A Basílica de São Pedro no Vaticano não é apenas um edifício, mas uma fusão do engenho humano com a devoção religiosa. Os maiores mestres do Renascimento e do Barroco – incluindo Michelangelo, Bramante e Bernini – trabalharam para que a igreja, construída sobre o túmulo do apóstolo São Pedro, segundo a tradição, se tornasse o espaço sagrado mais imponente do mundo. Visitar a basílica é uma jornada espiritual e estética, onde encontramos os gigantes da história da arte.

Do túmulo do apóstolo à maior igreja do mundo

No local da atual basílica já existia uma igreja no século IV, construída pelo imperador Constantino. No entanto, no século XV, o estado de conservação do antigo edifício estava tão degradado que os papas decidiram construir uma nova e monumental basílica. A construção durou 120 anos (1506–1626) e abrangeu vários períodos arquitetônicos.

Michelangelo teve o maior impacto no edifício: ele projetou a enorme cúpula. Após sua morte, Gian Lorenzo Bernini concluiu o trabalho, criando a decoração interna da basílica e as colunatas que abraçam a Praça de São Pedro. O espaço interno da basílica cobre 15 mil metros quadrados e pode acomodar até 60 mil fiéis ao mesmo tempo.

O que não perder no interior?

Cada canto da basílica esconde tesouros de valor inestimável:

  • Michelangelo: Pietà: A escultura localizada na primeira capela à direita é a única obra assinada pelo artista. A representação da dor e da beleza no mármore é única no mundo.

  • Baldaquino de Bernini: A enorme estrutura de bronze com colunas torcidas, localizada sobre o altar principal, tem 29 metros de altura e está diretamente acima do túmulo de São Pedro.

  • Estátua de bronze de São Pedro: Por séculos, os fiéis beijaram ou tocaram o pé direito da estátua, que, devido ao contato constante, está completamente polido e desgastado.

  • A Cúpula: Vale a pena subir até a cúpula (de escada ou elevador), de onde se pode admirar não apenas o interior da basílica, mas também a vista mais bonita da Praça de São Pedro e de toda Roma.

  • As Grutas Vaticanas: Sob a basílica estão as tumbas papais, onde descansam vários antigos líderes da Igreja, incluindo o Papa São João Paulo II.

Sustentabilidade e visita consciente

A visita à Basílica de São Pedro é gratuita, mas, em nome do turismo sustentável, é importante seguir as regras abaixo:

  • Vestimenta: A basílica é um local sagrado. É obrigatório usar roupas que cubram os ombros e os joelhos. A sustentabilidade também significa respeito pelos valores culturais e pela comunidade religiosa local.

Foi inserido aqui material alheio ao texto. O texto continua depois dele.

Lemma with_python_calls user_request context call :
  In call
    (execute_with_python ollama_service run home user_request context).1 ->
  exists code wd, call = python_call code wd.
Proof.
  unfold execute_with_python.
  set (code := generate_python_code ollama_service user_request context).
  destruct (negb (truthy code) || (len (strip code) <? 10));
    [intros []|].
  pose proof (python_code_log_home code) as Hlog.
  destruct (execute_python_code run home code None) as [calls [[ok out] err]].
  simpl in *. subst calls. intros [<-|[]]. now exists code, home.
Qed.

End Facts.

End PythonExecutorFacts.

(** ** Facts about the file system without symbolic links *)
Module LexicalPathsFacts.
Import LexicalPaths.

(** A component of a canonical path: not empty, not a dot, not two. *)
Lemma walk_proper (stack components : list string) :
  Forall (fun c => c <> "" /\ c <> "." /\ c <> "..") stack ->
  Forall (fun c => c <> "" /\ c <> "." /\ c <> "..")
         (walk stack components).
Proof.
  revert stack. induction components as [|c cs IH]; intros stack Hstack;
    [exact Hstack|].
  simpl.
  destruct (String.eqb_spec c "") as [->|Hempty]; [now apply IH|].
  destruct (String.eqb_spec c ".") as [->|Hdot]; [now apply IH|].
  simpl. destruct (String.eqb_spec c "..") as [->|Hup].
  - apply IH. destruct stack; [constructor | now inversion Hstack].
  - apply IH. constructor; [tauto | exact Hstack].
Qed.

(** Resolution from a canonical current directory gives an absolute
    canonical path: the root, then proper components only. *)
Lemma resolve_canonical (cwd : list string) (s : string) :
  Forall (fun c => c <> "" /\ c <> "." /\ c <> "..") cwd ->
  exists components,
    resolve cwd s = "/" :: components
    /\ Forall (fun c => c <> "" /\ c <> "." /\ c <> "..") components.
Proof.
  intros Hcwd. unfold resolve. eexists. split; [reflexivity|].
  apply Forall_rev, walk_proper.
  destruct (PyStr.startswith "/" s); [constructor | now apply Forall_rev].
Qed.

End LexicalPathsFacts.

(** ** The command gate of [_execute_command] *)
Module CommandGate.
Import PyStr PyLines Subprocess Models CommandExecutor PyStrFacts.
(** What [SetShaderMaterial] does, case by case. *)
Lemma SetShaderMaterial_spec t this log :
  SetShaderMaterial t this log =
  match m_objectMaterials this with
  | [] => Ok (tt, this, log)
  | _ :: _ =>
      match m_pShaderManager this with
      | NULL => Undefined NullPointerDereference
      | object =>
          Ok (tt, this,
              log ++ material_uniforms
                       match first_material t (m_objectMaterials this) with
                       | Some m => copy_material m (uninitialized_material log)
                       | None => uninitialized_material log
                       end)
      end
  end.
Proof.
  unfold SetShaderMaterial. unfold bind at 1. unfold get_this at 1.
  destruct (m_objectMaterials this) as [| m0 l0] eqn:Hl.
  - unfold materials_size. rewrite Hl. reflexivity.
  - replace (materials_size this >? 0) with true
      by (symmetry; apply Z.gtb_lt; unfold materials_size; rewrite Hl;
          simpl; lia).
    unfold bind at 1. unfold get_log at 1.
    unfold bind at 1. rewrite FindMaterial_spec, Hl.
    cbv beta iota. change (Bool.eqb true true) with true. cbv iota.
    destruct (m_pShaderManager this) eqn:Hp.
    + unfold shader, bind, get_this. rewrite Hp. reflexivity.
    + apply (emits_bind _ _ _ [_] [_; _]);
        [apply emits_shader; assumption |].
      apply (emits_bind _ _ _ [_] [_]); apply emits_shader; assumption.
Qed.
End Materials.

(* ------------------------------------------------------------------------- *)
(** ** Shading state dispatch *)

Section Dispatch.
Context {S : Scalar} {G : Glm} {E : Environment}.

Lemma SetTransformations_emits sc rx ry rz pos this :
  emits (SetTransformations sc rx ry rz pos) this
        match m_pShaderManager this with
        | object => [Shader (setMat4Value g_ModelName (compose sc rx ry rz pos))]
        | NULL => []
        end.
Proof.
  intros log. unfold SetTransformations. cbv zeta.
  unfold bind at 1. unfold get_this at 1.
  destruct (m_pShaderManager this) eqn:Hp.
  - apply emits_ret.
  - apply emits_shader. assumption.
Qed.

Lemma SetShaderColor_emits r g b a this :
  emits (SetShaderColor r g b a) this
        match m_pShaderManager this with
        | object => [Shader (setIntValue g_UseTextureName 0);
                     Shader (setVec4Value g_ColorValueName (glm_vec4 r g b a))]
        | NULL => []
        end.
Proof.
  intros log. unfold SetShaderColor. cbv zeta.
  unfold bind at 1. unfold get_this at 1.
  destruct (m_pShaderManager this) eqn:Hp.
  - apply emits_ret.
  - apply (emits_bind _ _ _ [_] [_]); apply emits_shader; assumption.
Qed.

Lemma SetTextureUVScale_emits u v this :
  emits (SetTextureUVScale u v) this
        match m_pShaderManager this with
        | object => [Shader (setVec2Value "UVscale" (glm_vec2 u v))]
        | NULL => []
        end.
Proof.
  intros log. unfold SetTextureUVScale.
  unfold bind at 1. unfold get_this at 1.
  destruct (m_pShaderManager this) eqn:Hp.
  - apply emits_ret.
  - apply emits_shader. assumption.
Qed.

Lemma SetShaderTexture_emits t this :
  0 <= m_loadedTextures this <= TEXTURE_SLOTS ->
  emits (SetShaderTexture t) this
        match m_pShaderManager this with
        | object =>
            [Shader (setIntValue g_UseTextureName 1);
             Shader (setSampler2DValue g_TextureValueName
                       match scan this t (Z.to_nat (m_loadedTextures this)) 0 with
                       | Some i => i
                       | None => -1
                       end)]
        | NULL => []
        end.
Proof.
  intros Hc log. unfold SetShaderTexture.
  unfold bind at 1. unfold get_this at 1.
  destruct (m_pShaderManager this) eqn:Hp.
  - apply emits_ret.
  - apply (emits_bind _ _ _ [_] [_]); [apply emits_shader; assumption |].
    cbv zeta. intros log0.
    rewrite (bind_ok _ _ _ _ _ _ _ (FindTextureSlot_scan this log0 t Hc)).
    apply emits_shader. assumption.
Qed.
Lemma miller_rabin_small_cases_witness :
  (4 = 2 -> RandUint64.miller_rabin_uint64 ex_pow_mod 4 ex_stream
              = Ok (1, ex_stream)) /\
  (4 = 1 \/ (4 <> 2 /\ Z.even 4 = true) ->
   RandUint64.miller_rabin_uint64 ex_pow_mod 4 ex_stream = Ok (0, ex_stream)).
Proof. apply (miller_rabin_small_cases ex_pow_mod 4 ex_stream). lia. Defined.

Lemma miller_rabin_rejects_fermat_failure_witness :
  RandUint64.miller_rabin_uint64 ex_pow_mod 9 [0] = Ok (0, []).
Proof.
  apply (miller_rabin_rejects_fermat_failure ex_pow_mod ex_pow_mod_spec
           9 [0] 0 []).
  - lia.
  - reflexivity.
  - unfold in_range, RAND_MAX. apply Forall_cons_2; [lia|apply Forall_nil_2].
  - vm_compute. reflexivity.
  - vm_compute. discriminate.
Defined.

Lemma free_releases_each_element_once_witness :
  (exists h',
     heap_uint32_free true ex_heap4 = Ok ((contents ex_heap4).*2, h', []) /\
     NoDup (contents ex_heap4).*2 /\
     elts h' = [] /\ ptys h' = [] /\ ht h' = ∅) /\
  (exists h',
     heap_uint32_free false ex_heap4 = Ok ([], h', []) /\
     elts h' = [] /\ ptys h' = [] /\ ht h' = ∅).
Proof.
  exact (free_releases_each_element_once cmp_uchar cmp_uchar_sym
           cmp_uchar_trans ex_heap4 ex_heap4_distinct).
Defined.
(** C2, as the code has it: the insight callback writes, for every record,
    the bucket of its payload mass; the four buckets are the intervals
    (0, 2500], (2500, 5000], (5000, 7500] and (7500, 10000], each closed on
    the right and open on the left, the first one too; a payload mass gets
    no bucket exactly when it is 0 or less, or more than 10000. *)
Theorem payload_buckets_half_open observed rows others events sel x :
  (update_insight_charts observed sel
     (serve observed events (read_csv rows others))).2 !! "Payload Range"
  = Some (CatCol labels (payload_bucket <$> (payload_mass <$> rows)))
  ∧ (payload_bucket x = Some "0-2500" ↔ (0 < x)%Q ∧ (x <= 2500)%Q)
  ∧ (payload_bucket x = Some "2500-5000" ↔ (2500 < x)%Q ∧ (x <= 5000)%Q)
  ∧ (payload_bucket x = Some "5000-7500" ↔ (5000 < x)%Q ∧ (x <= 7500)%Q)
  ∧ (payload_bucket x = Some "7500-10000" ↔ (7500 < x)%Q ∧ (x <= 10000)%Q)
  ∧ (payload_bucket x = None ↔ (x <= 0)%Q ∨ (10000 < x)%Q)
  ∧ (payload_bucket x = None ∨ ∃ l, l ∈ labels ∧ payload_bucket x = Some l).
Proof.
  split; [apply update_insight_charts_column|].
  destruct (payload_bucket_cases x)
    as [[? ->]|[(?&?&->)|[(?&?&->)|[(?&?&->)|[(?&?&->)|[? ->]]]]]];
    repeat split; try (intros [= <-]); try (intros [? ?]); try (intros [?|?]);
    try done; try lra; try (by right); try (by left);
    right; eexists; (split; [|done]); unfold labels; set_solver.
Qed.

(** C2 as stated fails at payload mass 0, which lies in [0, 10000]: the
    first bucket does not include it, and its record gets no bucket. *)
Lemma zero_payload_gets_no_bucket :
  payload_bucket 0 = None
  ∧ (update_insight_charts false "ALL"
       (read_csv [mkLaunch "CCAFS LC-40" 0 0 "v1.0"] ∅)).2 !! "Payload Range"
    = Some (CatCol labels [None])
  ∧ ¬ (∀ x, (0 <= x)%Q ∧ (x <= 10000)%Q →
            ∃ l, l ∈ labels ∧ payload_bucket x = Some l).
Proof.
  split; [by vm_compute|]. split; [by vm_compute|].
  intros H. destruct (H 0%Q) as (l & _ & Hl); [by split|].
  by vm_compute in Hl.
Qed.

(** C7: when every outcome of the dataset is 0 or 1, the insight callback
    answers with three success-rate charts (per site, per payload bucket,
    per booster category).  Each chart has its groups once each and one
    rate per group; the rate beside a group is the mean outcome of the
    records of that group; every record falls in a group of the site chart
    and of the booster chart, and in the group of its bucket when it has
    one.  Every rate lies in [0, 1]: a group with a record shows a rate
    within [0, 1], and a group that shows no rate (NaN) has no record. *)
Theorem success_rates_within_unit_interval observed rows others events sel :
  binary rows →
  ∃ fig ks2 ys2 (ks3 : list string) ys3 ks4 ys4,
    (update_insight_charts observed sel
       (serve observed events (read_csv rows others))).1
    = Some (fig,
            Bar (StrCol ks2) (NumCol ys2) "Launch Success Rate by Site",
            Bar (CatCol labels (Some <$> ks3)) (NumCol ys3)
              "Launch Success Rate by Payload Range",
            Bar (StrCol ks4) (NumCol ys4) "Launch Success Rate by Booster Version")
    ∧ (∀ v, Some v ∈ (ys2 ++ ys3 ++ ys4)%list → (0 <= v)%Q ∧ (v <= 1)%Q)
    ∧ (∀ r, r ∈ rows →
         launch_site r ∈ ks2 ∧ booster_category r ∈ ks4 ∧
         ∀ k, payload_bucket (payload_mass r) = Some k → k ∈ ks3)
    ∧ (∀ i k r, ks2 !! i = Some k → ys2 !! i = Some None → r ∈ rows →
         launch_site r ≠ k)
    ∧ (∀ i k r, ks3 !! i = Some k → ys3 !! i = Some None → r ∈ rows →
         payload_bucket (payload_mass r) ≠ Some k)
    ∧ (∀ i k r, ks4 !! i = Some k → ys4 !! i = Some None → r ∈ rows →
         booster_category r ≠ k)
    ∧ (NoDup ks2 ∧ length ys2 = length ks2)
    ∧ (NoDup ks3 ∧ length ys3 = length ks3)
    ∧ (NoDup ks4 ∧ length ys4 = length ks4)
    ∧ (∀ i k, ks2 !! i = Some k →
         ys2 !! i = Some (success_rate (filter (λ r, launch_site r = k) rows)))
    ∧ (∀ i k, ks3 !! i = Some k →
         ys3 !! i = Some (success_rate
                            (filter (λ r, payload_bucket (payload_mass r) = Some k) rows)))
    ∧ (∀ i k, ks4 !! i = Some k →
         ys4 !! i = Some (success_rate (filter (λ r, booster_category r = k) rows)))
    ∧ (∀ i k r, ks2 !! i = Some k → r ∈ rows → launch_site r = k →
         ∃ v, ys2 !! i = Some (Some v) ∧ (0 <= v)%Q ∧ (v <= 1)%Q)
    ∧ (∀ i k r, ks3 !! i = Some k → r ∈ rows →
         payload_bucket (payload_mass r) = Some k →
         ∃ v, ys3 !! i = Some (Some v) ∧ (0 <= v)%Q ∧ (v <= 1)%Q)
    ∧ (∀ i k r, ks4 !! i = Some k → r ∈ rows → booster_category r = k →
         ∃ v, ys4 !! i = Some (Some v) ∧ (0 <= v)%Q ∧ (v <= 1)%Q).
Proof.
  intros Hb.
  rewrite (update_insight_charts_holds _ _ rows) by apply served_holds.
  unfold insight_figures, site_rate_figure, payload_rate_figure, booster_rate_figure.
  cbn [fst]. eexists _, _, _, _, _, _, _. split; [reflexivity|].
  split.
  { intros v Hv. rewrite !elem_of_app in Hv.
    destruct Hv as [Hv|[Hv|Hv]].
    + eapply (rates_bounded (λ k r, launch_site r = k)); [exact Hb|exact Hv].
    + eapply (rates_bounded (λ k r, payload_bucket (payload_mass r) = Some k));
        [exact Hb|exact Hv].
    + eapply (rates_bounded (λ k r, booster_category r = k)); [exact Hb|exact Hv]. }
  split.
  { intros r Hr. split; [|split].
    + apply elem_of_sorted_keys. by apply list_elem_of_fmap_2.
    + apply elem_of_sorted_keys. by apply list_elem_of_fmap_2.
    + intros k Hk. by eapply elem_of_bucket_keys. }
  split.
  { intros i k r. apply (rates_missing (λ k r, launch_site r = k)). }
  split.
  { intros i k r.
    apply (rates_missing (λ k r, payload_bucket (payload_mass r) = Some k)). }
  split.
  { intros i k r. apply (rates_missing (λ k r, booster_category r = k)). }
  split.
  { split; [apply NoDup_sorted_keys|by rewrite length_fmap]. }
  split.
  { split; [apply NoDup_bucket_keys|by rewrite length_fmap]. }
  split.
  { split; [apply NoDup_sorted_keys|by rewrite length_fmap]. }
  split.
  { intros i k Hk. exact (rates_at (λ k r, launch_site r = k) rows _ i k Hk). }
  split.
  { intros i k Hk.
    exact (rates_at (λ k r, payload_bucket (payload_mass r) = Some k) rows _ i k Hk). }
  split.
  { intros i k Hk. exact (rates_at (λ k r, booster_category r = k) rows _ i k Hk). }
  split.
  { intros i k r Hk Hr Hg.
    exact (rates_of_nonempty (λ k r, launch_site r = k) rows _ i k r Hb Hk Hr Hg). }
  split.
  { intros i k r Hk Hr Hg.
    exact (rates_of_nonempty (λ k r, payload_bucket (payload_mass r) = Some k)
             rows _ i k r Hb Hk Hr Hg). }
  intros i k r Hk Hr Hg.
  exact (rates_of_nonempty (λ k r, booster_category r = k) rows _ i k r Hb Hk Hr Hg).
Qed.
Lemma packet_travel_witness :
  Nat.iter 1 advance commitReply ∈ packets commitAfter
  ∧ speed (Nat.iter 1 advance commitReply) = speed commitReply.
Proof.
  destruct (packet_travel 1 commitBefore commitAfter commitReply)
    as (H1 & H2 & _).
  - apply (tickRun_step 0 1 (λ _, 300) commitBefore commitAfter commitAfter).
    + vm_compute. reflexivity.
    + apply tickRun_done.
  - apply (list_elem_of_lookup_2 _ 3%nat). vm_compute. reflexivity.
  - exists 294, 2. split; [lia|]. split; [lia|].
    split; vm_compute; reflexivity.
  - vm_compute. reflexivity.
  - split; [exact H1|exact H2].
Defined.

(** ** Starting an election *)

Lemma maintain_election (cur : list RaftNode) (playbackSpeed : Q)
    (timeout : Z) (n : RaftNode) (votes : gmap Z (gset Z))
    (pkts : list Packet) :
  state n ≠ CRASHED → state n ≠ LEADER → electionTimeout n ≤ 1 →
  ∃ u,
    maintain cur playbackSpeed timeout n votes pkts
    = (u, <[id n := ∅]> votes,
       pkts
       ++ ((λ m : RaftNode,
              mkPacket (id n) (id m)
                (RequestVote (currentTerm n + 1) (id n) (llen (log n) - 1)
                   (lastLogTermOf (log n)))
                0 (PACKET_SPEED * playbackSpeed)%Q)
           <$> filter (λ m : RaftNode, id m ≠ id n ∧ state m ≠ CRASHED) cur))
    ∧ state u = CANDIDATE ∧ currentTerm u = currentTerm n + 1
    ∧ votedFor u = Some (id n) ∧ electionTimeout u = timeout
    ∧ currentTimeoutDuration u = timeout ∧ log u = log n
    ∧ commitIndex u = commitIndex n.
Proof.
  intros Hcr Hl Het. unfold maintain.
  rewrite bool_decide_eq_false_2, bool_decide_eq_true_2 by done.
  cbn [electionTimeout set_electionTimeout].
  destruct (Z.leb_spec (electionTimeout n - 1) 0); [|lia].
  cbn [state set_electionTimeout set_currentTimeoutDuration set_votedFor
       set_currentTerm set_state].
  rewrite bool_decide_eq_false_2 by done.
  eexists. split; [reflexivity|]. done.
Qed.

Lemma maintain_votes_empty (cur : list RaftNode) (ps : Q) (timeout : Z)
    (n : RaftNode) (votes : gmap Z (gset Z)) (pkts : list Packet) (key : Z) :
  votes !! key = Some ∅ →
  (maintain cur ps timeout n votes pkts).1.2 !! key = Some ∅.
Proof.
  intros Hv. unfold maintain.
  repeat first
    [ case_bool_decide
    | match goal with |- context [if ?b then _ else _] => destruct b end ];
    cbn; try done;
    (destruct (decide (id n = key)) as [->|Hne];
       [by rewrite lookup_insert_eq|by rewrite lookup_insert_ne]).
Qed.

Lemma maintainAll_votes_empty (cur : list RaftNode) (ps : Q) (draw : nat → Z)
    (k : nat) (todo : list RaftNode) (votes : gmap Z (gset Z))
    (pkts : list Packet) (key : Z) :
  votes !! key = Some ∅ →
  (maintainAll cur ps draw k todo votes pkts).1.2 !! key = Some ∅.
Proof.
  revert k votes pkts. induction todo as [|n todo IH]; intros k votes pkts Hv;
    cbn [maintainAll]; [done|].
  pose proof (maintain_votes_empty cur ps (draw k) n votes pkts key Hv) as H1.
  destruct (maintain _ _ _ _ _ _) as [[u votes1] pkts1].
  specialize (IH (S k) votes1 pkts1 H1).
  by destruct (maintainAll _ _ _ _ _ _ _) as [[us votes2] pkts2].
Qed.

  • Gerenciamento de multidões: A entrada é submetida a um rigoroso controle de segurança, o que pode resultar em filas de 1 a 2 horas. Recomendamos chegar cedo (entre 7h e 8h30), quando o movimento e o impacto ambiental são menores.

  • Eficiência energética: Até 2026, o Vaticano substituiu quase toda a iluminação da basílica por LEDs, reduzindo o consumo de energia em 80% e destacando melhor as cores dos afrescos.

  • Guias digitais: Use aplicativos oficiais para se orientar e evitar o uso de folhetos de papel.

Informações práticas

A entrada na basílica é gratuita. No entanto, há cobrança para subir à cúpula, visitar o tesouro e a necrópole. É importante estar preparado para passar por um controle de segurança antes de entrar, o que pode gerar filas consideráveis, mesmo nas primeiras horas da manhã. Recomenda-se chegar o mais cedo possível à Praça de São Pedro ou explorar a catedral em passeios guiados pagos organizados por agências de viagem, que garantem entrada prioritária.